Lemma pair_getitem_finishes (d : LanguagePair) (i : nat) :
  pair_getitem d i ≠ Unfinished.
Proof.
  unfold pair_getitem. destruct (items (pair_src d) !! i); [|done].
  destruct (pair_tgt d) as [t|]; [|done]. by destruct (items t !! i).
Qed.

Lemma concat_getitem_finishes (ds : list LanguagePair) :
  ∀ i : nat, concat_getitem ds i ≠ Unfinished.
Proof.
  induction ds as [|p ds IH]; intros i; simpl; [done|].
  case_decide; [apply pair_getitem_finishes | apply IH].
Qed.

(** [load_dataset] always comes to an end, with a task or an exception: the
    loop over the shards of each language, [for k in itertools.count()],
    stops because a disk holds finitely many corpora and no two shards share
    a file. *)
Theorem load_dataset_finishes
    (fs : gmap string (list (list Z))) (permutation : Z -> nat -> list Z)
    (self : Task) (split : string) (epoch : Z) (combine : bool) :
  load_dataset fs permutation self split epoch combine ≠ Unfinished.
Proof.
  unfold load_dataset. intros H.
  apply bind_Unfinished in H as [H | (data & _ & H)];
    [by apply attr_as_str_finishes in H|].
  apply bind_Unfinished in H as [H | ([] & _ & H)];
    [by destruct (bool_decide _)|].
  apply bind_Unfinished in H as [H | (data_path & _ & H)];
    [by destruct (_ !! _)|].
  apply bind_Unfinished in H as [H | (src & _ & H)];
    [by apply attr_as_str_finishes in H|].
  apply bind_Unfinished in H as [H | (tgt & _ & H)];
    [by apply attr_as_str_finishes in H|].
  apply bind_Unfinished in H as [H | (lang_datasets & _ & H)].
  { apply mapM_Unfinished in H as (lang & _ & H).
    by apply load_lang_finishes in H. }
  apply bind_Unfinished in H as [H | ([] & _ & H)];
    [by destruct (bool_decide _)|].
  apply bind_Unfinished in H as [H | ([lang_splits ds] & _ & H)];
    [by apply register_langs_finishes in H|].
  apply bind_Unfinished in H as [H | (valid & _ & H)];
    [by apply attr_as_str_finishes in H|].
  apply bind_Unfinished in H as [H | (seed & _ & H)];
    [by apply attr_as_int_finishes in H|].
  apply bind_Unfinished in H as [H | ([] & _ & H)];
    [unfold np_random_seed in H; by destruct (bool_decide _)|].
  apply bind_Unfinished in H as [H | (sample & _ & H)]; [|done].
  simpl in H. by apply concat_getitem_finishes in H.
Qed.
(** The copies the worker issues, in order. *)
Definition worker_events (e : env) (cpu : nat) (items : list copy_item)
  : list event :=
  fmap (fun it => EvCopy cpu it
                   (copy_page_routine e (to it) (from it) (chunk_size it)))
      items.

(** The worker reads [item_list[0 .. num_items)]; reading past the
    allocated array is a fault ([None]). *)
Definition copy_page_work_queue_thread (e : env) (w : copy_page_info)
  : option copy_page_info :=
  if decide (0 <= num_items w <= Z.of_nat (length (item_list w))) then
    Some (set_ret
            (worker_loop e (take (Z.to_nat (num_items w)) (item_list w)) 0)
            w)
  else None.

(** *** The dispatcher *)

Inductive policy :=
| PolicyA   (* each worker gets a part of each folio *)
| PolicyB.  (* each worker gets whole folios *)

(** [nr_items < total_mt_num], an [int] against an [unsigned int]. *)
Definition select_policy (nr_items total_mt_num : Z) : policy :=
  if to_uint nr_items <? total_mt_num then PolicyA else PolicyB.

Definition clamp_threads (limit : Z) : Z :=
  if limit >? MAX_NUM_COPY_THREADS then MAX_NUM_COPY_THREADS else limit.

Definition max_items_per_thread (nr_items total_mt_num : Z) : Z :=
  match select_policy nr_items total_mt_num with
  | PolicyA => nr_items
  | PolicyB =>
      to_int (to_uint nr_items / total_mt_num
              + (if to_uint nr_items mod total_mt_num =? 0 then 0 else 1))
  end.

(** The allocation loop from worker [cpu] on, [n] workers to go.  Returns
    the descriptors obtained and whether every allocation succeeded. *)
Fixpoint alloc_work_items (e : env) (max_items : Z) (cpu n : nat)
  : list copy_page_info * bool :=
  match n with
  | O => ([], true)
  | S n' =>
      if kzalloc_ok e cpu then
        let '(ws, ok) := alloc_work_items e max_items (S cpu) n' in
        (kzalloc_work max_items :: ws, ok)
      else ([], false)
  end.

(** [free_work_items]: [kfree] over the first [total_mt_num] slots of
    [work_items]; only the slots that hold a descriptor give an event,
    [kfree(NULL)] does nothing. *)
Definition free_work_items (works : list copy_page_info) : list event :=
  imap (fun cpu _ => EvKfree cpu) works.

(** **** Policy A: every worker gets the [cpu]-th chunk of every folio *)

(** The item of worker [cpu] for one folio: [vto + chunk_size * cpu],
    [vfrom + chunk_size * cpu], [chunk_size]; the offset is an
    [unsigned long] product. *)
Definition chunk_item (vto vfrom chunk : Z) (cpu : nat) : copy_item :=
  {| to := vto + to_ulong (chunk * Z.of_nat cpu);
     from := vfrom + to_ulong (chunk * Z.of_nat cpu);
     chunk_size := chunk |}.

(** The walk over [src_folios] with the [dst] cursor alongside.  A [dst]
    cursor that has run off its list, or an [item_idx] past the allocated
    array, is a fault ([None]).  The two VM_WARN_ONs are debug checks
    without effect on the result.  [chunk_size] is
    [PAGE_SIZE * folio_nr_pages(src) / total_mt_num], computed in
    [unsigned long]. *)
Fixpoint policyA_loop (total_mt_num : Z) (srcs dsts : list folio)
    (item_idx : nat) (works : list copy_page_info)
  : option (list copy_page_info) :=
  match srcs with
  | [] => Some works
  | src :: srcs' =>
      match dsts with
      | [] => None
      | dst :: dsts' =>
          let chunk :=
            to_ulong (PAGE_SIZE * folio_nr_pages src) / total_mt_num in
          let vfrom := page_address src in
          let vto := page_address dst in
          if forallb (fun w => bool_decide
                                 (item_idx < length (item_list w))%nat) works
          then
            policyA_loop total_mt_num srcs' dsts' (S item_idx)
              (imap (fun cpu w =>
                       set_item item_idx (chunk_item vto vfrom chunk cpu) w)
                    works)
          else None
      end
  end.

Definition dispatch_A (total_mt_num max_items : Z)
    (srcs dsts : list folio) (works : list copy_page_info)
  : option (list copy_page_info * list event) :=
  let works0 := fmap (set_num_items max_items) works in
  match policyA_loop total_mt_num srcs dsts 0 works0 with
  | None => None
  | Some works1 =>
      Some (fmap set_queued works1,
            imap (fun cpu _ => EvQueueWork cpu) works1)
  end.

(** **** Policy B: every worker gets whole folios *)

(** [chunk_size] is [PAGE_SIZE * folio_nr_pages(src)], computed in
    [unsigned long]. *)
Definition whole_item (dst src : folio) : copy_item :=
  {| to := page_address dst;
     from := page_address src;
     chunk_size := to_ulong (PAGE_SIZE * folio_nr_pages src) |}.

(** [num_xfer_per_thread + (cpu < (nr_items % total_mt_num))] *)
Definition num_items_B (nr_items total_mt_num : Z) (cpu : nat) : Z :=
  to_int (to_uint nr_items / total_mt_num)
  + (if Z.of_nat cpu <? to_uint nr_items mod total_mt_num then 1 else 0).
----
What this task involves: If a line in the records includes the string "length", copy it.

Expected answer:
  if decide (0 <= num_items w <= Z.of_nat (length (item_list w))) then
                                 (item_idx < length (item_list w))%nat) works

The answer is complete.